WHAT TO DO: The data below holds a line containing "let '(seen, c) := st in" and a line containing "(foldl extra_step (extra_seen"; please quote exactly those two lines and every line between them, and nothing else.

DATA IN THIS EXERCISE:
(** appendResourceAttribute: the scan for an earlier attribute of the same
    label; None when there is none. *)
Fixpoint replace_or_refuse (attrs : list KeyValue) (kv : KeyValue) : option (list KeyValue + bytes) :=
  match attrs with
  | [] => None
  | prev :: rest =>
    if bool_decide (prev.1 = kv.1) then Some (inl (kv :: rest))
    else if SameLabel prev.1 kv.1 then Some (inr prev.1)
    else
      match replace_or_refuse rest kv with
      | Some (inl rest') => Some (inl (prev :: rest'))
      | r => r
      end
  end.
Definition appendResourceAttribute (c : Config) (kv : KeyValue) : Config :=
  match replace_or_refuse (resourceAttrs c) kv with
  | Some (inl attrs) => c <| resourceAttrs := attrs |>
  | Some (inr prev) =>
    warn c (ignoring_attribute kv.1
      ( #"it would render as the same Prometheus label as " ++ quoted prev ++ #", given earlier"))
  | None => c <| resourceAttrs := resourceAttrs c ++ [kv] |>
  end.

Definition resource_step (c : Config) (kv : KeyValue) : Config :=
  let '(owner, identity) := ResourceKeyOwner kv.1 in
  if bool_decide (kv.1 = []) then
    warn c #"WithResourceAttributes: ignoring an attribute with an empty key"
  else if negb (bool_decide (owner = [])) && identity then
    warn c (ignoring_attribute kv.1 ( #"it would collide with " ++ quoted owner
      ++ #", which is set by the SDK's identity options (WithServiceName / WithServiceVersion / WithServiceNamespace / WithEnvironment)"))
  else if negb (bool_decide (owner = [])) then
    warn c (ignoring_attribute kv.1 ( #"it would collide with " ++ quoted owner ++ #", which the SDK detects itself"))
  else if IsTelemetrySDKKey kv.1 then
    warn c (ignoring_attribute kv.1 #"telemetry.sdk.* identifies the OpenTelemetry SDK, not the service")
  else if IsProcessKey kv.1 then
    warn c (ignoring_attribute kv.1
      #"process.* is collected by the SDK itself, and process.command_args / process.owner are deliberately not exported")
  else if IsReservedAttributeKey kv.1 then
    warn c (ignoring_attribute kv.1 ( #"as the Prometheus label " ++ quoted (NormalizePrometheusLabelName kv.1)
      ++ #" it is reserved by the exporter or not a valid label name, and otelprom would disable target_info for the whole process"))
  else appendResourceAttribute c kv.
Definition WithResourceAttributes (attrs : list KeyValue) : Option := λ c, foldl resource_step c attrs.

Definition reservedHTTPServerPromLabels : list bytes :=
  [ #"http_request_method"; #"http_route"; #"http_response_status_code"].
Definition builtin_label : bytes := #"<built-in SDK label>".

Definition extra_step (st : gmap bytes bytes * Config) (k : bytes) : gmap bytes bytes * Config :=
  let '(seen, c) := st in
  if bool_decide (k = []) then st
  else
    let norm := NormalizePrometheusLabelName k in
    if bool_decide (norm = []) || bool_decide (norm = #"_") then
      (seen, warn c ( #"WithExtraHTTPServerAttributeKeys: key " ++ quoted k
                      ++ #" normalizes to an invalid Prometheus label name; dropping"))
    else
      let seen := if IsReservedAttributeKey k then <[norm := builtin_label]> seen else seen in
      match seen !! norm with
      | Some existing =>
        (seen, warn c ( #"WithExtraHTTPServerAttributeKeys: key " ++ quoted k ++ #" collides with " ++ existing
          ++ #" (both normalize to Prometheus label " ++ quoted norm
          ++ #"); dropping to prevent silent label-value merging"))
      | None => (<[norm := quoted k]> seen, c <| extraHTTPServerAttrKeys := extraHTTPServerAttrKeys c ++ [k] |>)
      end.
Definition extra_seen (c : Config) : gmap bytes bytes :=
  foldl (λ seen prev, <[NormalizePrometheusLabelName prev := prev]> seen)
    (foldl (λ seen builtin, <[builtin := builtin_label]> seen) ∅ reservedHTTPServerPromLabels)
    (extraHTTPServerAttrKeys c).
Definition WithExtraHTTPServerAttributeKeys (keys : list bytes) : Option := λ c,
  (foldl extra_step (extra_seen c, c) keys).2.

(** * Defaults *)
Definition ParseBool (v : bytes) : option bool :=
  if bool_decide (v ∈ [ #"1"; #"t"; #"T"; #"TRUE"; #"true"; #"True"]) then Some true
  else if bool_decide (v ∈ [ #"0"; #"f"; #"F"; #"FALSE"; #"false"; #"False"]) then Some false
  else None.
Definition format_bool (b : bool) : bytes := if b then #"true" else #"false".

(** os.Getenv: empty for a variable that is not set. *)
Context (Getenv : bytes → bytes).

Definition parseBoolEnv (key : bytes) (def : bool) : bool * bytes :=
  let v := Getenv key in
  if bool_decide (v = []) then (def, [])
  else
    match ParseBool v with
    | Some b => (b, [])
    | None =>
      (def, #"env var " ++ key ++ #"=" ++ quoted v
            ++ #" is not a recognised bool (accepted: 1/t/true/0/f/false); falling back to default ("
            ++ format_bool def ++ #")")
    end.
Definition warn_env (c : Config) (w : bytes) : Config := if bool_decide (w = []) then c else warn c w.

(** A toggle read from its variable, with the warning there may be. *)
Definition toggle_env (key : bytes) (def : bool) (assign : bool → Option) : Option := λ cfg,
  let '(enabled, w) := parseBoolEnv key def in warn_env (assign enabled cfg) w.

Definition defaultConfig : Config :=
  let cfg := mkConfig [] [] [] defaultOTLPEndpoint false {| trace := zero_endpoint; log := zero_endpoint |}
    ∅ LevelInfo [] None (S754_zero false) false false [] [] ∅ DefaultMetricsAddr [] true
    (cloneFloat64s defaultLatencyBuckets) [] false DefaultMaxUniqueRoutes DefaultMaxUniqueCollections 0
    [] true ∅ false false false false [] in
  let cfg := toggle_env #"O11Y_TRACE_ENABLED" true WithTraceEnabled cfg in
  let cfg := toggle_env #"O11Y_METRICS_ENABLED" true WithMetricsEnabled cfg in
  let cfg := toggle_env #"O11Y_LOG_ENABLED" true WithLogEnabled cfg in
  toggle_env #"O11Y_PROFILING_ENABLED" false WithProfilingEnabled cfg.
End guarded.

EXERCISE RESULT:
  let '(seen, c) := st in
  if bool_decide (k = []) then st
  else
    let norm := NormalizePrometheusLabelName k in
    if bool_decide (norm = []) || bool_decide (norm = #"_") then
      (seen, warn c ( #"WithExtraHTTPServerAttributeKeys: key " ++ quoted k
                      ++ #" normalizes to an invalid Prometheus label name; dropping"))
    else
      let seen := if IsReservedAttributeKey k then <[norm := builtin_label]> seen else seen in
      match seen !! norm with
      | Some existing =>
        (seen, warn c ( #"WithExtraHTTPServerAttributeKeys: key " ++ quoted k ++ #" collides with " ++ existing
          ++ #" (both normalize to Prometheus label " ++ quoted norm
          ++ #"); dropping to prevent silent label-value merging"))
      | None => (<[norm := quoted k]> seen, c <| extraHTTPServerAttrKeys := extraHTTPServerAttrKeys c ++ [k] |>)
      end.
Definition extra_seen (c : Config) : gmap bytes bytes :=
  foldl (λ seen prev, <[NormalizePrometheusLabelName prev := prev]> seen)
    (foldl (λ seen builtin, <[builtin := builtin_label]> seen) ∅ reservedHTTPServerPromLabels)
    (extraHTTPServerAttrKeys c).
Definition WithExtraHTTPServerAttributeKeys (keys : list bytes) : Option := λ c,
  (foldl extra_step (extra_seen c, c) keys).2.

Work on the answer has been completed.